While Messi feels indebted to Barcelona, Barcelona surely must feel compelled to return the favor (which, if reports of his £500,000-per-week wages are accurate, it is most certainly doing).

Over 14 years and 583 matches Messi has scored 507 goals, led Barcelona to four Champions League titles and filled the club's trophy case with eight La Liga crowns, five Copa del Rey trophies and a series of other trophies that most clubs would yearn to have the opportunity to win, let alone consider secondary prizes.

"Leo Messi will not stop there–the Argentinian is in one of the best moments of his career and still has a lot more left to give, which is music to the ears of all Barça fans who will get to continue marveling at his greatness for at least another four years," the club wrote in its announcement of his renewal.

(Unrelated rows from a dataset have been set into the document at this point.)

(* ===== verification/Runner.v ===== *)
(** * The runner's start ([packages/bridge/src/runner.ts])

    The checks [startProductionRunner] makes before it opens anything, the
    configuration it publishes to the page and the one it renders for the FIPS
    daemon, and the command line.  And that the page takes what is published: the
    acoustic session it then makes is one the session's constructor accepts. *)

From stdpp Require Import base list numbers option strings.
From Stdlib Require Import ZArith Lia SpecFloat.
From S2P Require Import Prelude Utf8 Doubles Json Regex Texts Corpus Settings Handshake Calibration SessionState UiQualification Qualification QuietProtocol Report CyrinxWorker BridgeState BridgeReport DemoConfig RunnerConfig.

Definition runner_error (message : string) : string := ("runner " +:+ message)%string.

(** [/^[A-Za-z0-9._/-]+$/] *)
Definition is_target_text (s : jsstring) : bool :=
  (1 <=? zlen s)
  && forallb (fun c => is_upper c || is_lower c || is_digit c || (c =? 46) || (c =? 95) || (c =? 47) || (c =? 45)) s.

(** [value.includes('..')] *)
Fixpoint has_dots (s : jsstring) : bool :=
  match s with
  | a :: (b :: _) as rest => ((a =? 46) && (b =? 46)) || has_dots rest
  | _ => false
  end.

Definition assertText (s : jsstring) (label : string) : result unit :=
  require_not (negb (is_target_text s) || has_dots s) (runner_error (label +:+ " is invalid")%string).

Record BuildIdentity := mkBuild { bi_commit : jsstring; bi_os : jsstring; bi_architecture : jsstring; bi_dirty : bool }.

The fervent public support Barcelona has shown for Messi (it has at times been over-the-top, as evidenced by its hashtag of support ... after a tax fraud conviction) is that of a club committed to its transcendent talent.


Despite all the Barcelona stars, both homegrown and bought, who have come and gone since his arrival (Thierry Henry, Ronaldinho, Samuel Eto'o, Zlatan Ibrahimovic, Xavi, Carles Puyol, David Villa, Alexis Sanchez to name just a selection), Messi has remained the constant during the club's current golden era.

If Barcelona's goal was to skate by, continue to clinch Champions League places and rake in the cash, then it could let Messi go with a clear conscience and be fine. A club can feel mighty secure with Neymar and Luis Suarez leading its attack and spending a massive Messi windfall on reinforcements elsewhere. But Messi is worshiped at Camp Nou like few players can be at any place around the world, and the feeling is quite clearly mutual.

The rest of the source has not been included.